Task to complete:
Go through the lines below and copy each one that holds the string "gmap".

Entries supplied:
▶

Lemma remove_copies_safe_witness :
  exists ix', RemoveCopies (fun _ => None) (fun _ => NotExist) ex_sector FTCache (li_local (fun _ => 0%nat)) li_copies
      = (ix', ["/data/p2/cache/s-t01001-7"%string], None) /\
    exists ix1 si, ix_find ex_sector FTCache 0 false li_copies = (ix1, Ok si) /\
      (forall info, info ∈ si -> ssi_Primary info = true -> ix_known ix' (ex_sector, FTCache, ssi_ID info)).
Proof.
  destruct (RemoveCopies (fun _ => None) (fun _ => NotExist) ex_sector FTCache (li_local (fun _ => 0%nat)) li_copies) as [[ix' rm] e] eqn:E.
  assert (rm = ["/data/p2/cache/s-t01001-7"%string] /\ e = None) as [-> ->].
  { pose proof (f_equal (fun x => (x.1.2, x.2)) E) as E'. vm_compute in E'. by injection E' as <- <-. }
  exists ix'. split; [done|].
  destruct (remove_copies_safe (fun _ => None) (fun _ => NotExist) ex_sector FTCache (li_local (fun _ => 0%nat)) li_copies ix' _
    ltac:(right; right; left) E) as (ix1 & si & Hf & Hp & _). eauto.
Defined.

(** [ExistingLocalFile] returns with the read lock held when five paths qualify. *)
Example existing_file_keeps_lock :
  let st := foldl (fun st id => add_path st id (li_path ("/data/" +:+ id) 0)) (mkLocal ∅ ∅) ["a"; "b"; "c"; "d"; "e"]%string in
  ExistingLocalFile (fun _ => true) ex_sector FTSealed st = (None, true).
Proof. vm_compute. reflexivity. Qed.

◀
▶

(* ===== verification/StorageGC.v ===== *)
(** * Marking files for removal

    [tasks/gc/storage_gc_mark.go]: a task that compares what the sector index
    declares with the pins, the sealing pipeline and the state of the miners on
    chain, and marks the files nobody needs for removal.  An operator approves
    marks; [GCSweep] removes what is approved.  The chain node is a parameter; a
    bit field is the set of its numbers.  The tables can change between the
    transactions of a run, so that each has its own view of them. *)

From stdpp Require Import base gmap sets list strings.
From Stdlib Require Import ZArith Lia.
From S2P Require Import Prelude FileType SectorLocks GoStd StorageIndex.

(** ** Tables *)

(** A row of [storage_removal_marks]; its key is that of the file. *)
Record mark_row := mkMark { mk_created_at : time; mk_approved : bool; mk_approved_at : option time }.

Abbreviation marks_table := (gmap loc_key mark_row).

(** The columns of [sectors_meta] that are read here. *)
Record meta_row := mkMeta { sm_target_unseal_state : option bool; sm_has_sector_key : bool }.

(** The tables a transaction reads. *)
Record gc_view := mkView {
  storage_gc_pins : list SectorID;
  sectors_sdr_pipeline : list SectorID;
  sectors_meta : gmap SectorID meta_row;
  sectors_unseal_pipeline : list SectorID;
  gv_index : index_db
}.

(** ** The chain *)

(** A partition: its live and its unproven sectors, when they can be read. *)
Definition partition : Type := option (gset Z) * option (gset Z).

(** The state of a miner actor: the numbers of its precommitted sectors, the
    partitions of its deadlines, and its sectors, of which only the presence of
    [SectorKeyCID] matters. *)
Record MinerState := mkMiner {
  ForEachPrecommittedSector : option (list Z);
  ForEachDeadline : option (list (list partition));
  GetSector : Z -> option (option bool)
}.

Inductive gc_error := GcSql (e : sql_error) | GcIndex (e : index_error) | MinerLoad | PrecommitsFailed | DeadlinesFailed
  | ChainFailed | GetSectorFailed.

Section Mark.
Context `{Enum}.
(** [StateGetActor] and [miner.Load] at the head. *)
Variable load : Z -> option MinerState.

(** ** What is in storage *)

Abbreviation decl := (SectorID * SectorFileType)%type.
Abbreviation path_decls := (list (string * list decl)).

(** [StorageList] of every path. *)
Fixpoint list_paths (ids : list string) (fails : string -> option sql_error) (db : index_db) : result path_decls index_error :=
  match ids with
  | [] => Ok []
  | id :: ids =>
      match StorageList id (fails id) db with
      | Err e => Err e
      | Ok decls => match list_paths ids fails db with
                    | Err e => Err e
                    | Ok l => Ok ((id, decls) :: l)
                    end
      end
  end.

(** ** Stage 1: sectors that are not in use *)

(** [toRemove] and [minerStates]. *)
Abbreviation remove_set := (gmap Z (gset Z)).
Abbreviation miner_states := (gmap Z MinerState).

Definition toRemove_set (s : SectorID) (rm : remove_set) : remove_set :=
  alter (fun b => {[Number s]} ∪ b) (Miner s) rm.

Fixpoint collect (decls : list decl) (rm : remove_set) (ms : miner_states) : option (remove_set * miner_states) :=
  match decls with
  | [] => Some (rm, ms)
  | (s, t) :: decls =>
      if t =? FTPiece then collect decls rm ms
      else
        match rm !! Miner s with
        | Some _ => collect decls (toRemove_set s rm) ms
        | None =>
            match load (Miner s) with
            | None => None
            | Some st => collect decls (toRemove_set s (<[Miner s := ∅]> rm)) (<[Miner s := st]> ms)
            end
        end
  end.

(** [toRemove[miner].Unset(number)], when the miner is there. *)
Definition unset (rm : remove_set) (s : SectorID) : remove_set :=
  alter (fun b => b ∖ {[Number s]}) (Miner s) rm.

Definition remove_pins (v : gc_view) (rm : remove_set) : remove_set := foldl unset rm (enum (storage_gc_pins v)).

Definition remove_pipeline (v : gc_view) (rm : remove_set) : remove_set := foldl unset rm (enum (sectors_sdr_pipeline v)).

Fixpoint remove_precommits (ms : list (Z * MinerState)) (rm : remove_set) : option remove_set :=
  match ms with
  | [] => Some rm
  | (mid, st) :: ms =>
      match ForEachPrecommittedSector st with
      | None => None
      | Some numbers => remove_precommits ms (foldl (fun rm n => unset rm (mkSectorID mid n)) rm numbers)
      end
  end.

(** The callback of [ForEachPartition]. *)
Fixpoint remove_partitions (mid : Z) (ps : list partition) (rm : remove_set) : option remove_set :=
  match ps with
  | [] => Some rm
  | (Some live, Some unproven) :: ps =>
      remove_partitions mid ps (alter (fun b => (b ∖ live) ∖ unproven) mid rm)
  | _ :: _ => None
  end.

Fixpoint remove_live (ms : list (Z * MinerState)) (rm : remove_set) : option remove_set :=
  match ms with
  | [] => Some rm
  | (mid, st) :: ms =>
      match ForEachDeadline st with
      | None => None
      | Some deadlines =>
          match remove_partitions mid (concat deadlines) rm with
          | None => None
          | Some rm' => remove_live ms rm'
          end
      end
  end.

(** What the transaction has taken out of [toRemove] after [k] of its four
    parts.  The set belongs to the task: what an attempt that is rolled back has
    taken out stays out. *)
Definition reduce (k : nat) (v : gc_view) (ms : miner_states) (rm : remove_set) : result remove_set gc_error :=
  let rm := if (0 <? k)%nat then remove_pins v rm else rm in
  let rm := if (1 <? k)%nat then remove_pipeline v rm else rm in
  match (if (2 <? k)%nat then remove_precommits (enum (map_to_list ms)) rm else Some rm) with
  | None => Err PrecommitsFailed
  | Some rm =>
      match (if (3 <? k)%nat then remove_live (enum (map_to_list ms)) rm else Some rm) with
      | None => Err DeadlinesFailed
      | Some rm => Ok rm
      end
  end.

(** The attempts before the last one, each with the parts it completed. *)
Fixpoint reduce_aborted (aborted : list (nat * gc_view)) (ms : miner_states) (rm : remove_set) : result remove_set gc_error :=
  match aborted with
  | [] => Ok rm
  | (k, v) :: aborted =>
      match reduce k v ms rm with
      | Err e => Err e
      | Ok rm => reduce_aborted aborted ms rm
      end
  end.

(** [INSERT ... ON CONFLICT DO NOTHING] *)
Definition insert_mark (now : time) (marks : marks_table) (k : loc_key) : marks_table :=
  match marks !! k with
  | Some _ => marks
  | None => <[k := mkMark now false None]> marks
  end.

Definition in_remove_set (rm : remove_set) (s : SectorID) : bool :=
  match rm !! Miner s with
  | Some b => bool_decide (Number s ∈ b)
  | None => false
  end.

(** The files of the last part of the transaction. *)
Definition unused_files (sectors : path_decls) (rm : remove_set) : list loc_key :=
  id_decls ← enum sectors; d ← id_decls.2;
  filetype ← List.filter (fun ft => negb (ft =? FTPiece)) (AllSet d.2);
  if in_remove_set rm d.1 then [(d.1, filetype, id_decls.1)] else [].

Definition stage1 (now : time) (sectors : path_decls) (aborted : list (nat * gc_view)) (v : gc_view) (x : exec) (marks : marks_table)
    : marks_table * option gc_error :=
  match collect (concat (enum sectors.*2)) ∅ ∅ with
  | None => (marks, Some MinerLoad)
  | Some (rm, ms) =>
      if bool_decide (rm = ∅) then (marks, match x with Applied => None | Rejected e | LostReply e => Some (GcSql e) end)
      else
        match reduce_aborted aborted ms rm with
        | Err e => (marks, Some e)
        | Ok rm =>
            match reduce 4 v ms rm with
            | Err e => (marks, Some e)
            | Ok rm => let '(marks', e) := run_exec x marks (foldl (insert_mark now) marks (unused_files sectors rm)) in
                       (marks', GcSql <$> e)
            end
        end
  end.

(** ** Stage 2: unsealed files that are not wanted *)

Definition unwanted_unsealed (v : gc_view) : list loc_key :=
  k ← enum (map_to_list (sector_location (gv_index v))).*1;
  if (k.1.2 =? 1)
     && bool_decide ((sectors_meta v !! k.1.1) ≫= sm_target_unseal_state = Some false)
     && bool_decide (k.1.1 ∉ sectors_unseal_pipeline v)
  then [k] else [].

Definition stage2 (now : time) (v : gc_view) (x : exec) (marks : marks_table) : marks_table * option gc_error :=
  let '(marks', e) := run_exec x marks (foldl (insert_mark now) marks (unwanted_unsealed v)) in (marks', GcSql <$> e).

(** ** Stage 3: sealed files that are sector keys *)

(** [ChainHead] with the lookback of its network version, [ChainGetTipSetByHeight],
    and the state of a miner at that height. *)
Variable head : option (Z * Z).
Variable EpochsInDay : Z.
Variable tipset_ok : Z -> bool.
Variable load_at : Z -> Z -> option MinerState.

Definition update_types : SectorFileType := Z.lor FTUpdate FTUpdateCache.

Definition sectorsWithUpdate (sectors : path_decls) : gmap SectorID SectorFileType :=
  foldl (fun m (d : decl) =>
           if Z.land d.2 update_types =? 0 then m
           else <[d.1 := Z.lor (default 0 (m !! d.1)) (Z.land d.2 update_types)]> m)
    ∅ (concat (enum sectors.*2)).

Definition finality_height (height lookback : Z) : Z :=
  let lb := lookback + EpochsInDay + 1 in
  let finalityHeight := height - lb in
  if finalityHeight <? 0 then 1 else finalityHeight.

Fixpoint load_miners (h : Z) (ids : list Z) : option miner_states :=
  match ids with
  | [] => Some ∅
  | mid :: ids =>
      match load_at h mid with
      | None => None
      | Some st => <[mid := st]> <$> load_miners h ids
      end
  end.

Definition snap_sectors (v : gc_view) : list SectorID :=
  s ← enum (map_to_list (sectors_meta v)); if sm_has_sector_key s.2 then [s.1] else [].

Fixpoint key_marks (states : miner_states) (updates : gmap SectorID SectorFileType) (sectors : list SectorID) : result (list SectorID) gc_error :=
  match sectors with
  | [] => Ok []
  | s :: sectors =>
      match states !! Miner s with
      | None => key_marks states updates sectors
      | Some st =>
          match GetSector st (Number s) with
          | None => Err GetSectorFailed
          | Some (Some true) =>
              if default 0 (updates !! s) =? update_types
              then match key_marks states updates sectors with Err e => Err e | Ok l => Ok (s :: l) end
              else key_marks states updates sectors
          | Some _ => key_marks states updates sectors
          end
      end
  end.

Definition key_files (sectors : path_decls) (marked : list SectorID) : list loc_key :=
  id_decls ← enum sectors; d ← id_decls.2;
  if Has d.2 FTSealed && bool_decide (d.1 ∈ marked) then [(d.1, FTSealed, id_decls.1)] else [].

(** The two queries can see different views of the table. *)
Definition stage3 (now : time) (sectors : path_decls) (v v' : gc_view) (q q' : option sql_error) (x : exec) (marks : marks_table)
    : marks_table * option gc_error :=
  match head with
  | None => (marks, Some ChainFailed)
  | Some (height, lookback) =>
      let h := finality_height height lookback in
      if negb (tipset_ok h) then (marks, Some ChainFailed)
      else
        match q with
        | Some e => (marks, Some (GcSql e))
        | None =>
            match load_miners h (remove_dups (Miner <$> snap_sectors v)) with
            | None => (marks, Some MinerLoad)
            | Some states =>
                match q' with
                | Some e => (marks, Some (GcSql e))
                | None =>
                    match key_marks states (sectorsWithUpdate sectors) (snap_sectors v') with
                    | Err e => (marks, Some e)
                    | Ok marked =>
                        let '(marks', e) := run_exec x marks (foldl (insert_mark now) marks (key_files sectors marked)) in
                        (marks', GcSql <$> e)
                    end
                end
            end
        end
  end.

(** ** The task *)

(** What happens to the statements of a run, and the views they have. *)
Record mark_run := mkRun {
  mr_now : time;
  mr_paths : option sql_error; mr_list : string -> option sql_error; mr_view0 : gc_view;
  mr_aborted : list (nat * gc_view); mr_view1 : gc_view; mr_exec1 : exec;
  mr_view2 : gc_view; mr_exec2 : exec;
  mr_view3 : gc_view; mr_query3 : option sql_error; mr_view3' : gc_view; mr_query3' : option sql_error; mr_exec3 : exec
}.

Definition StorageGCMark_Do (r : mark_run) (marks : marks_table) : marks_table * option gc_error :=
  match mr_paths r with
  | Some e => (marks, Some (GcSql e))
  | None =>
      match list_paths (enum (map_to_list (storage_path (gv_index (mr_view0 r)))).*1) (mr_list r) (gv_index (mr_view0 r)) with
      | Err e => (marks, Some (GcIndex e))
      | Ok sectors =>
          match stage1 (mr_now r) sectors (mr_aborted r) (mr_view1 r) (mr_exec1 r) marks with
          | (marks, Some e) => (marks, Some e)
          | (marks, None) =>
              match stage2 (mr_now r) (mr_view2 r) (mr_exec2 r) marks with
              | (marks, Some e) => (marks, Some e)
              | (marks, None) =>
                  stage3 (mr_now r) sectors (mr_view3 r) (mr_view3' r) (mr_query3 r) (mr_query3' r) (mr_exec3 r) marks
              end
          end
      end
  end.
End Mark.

◀

Answer to this problem:
From stdpp Require Import base gmap sets list strings.
Abbreviation marks_table := (gmap loc_key mark_row).
  sectors_meta : gmap SectorID meta_row;
Abbreviation remove_set := (gmap Z (gset Z)).
Abbreviation miner_states := (gmap Z MinerState).
Definition sectorsWithUpdate (sectors : path_decls) : gmap SectorID SectorFileType :=
Fixpoint key_marks (states : miner_states) (updates : gmap SectorID SectorFileType) (sectors : list SectorID) : result (list SectorID) gc_error :=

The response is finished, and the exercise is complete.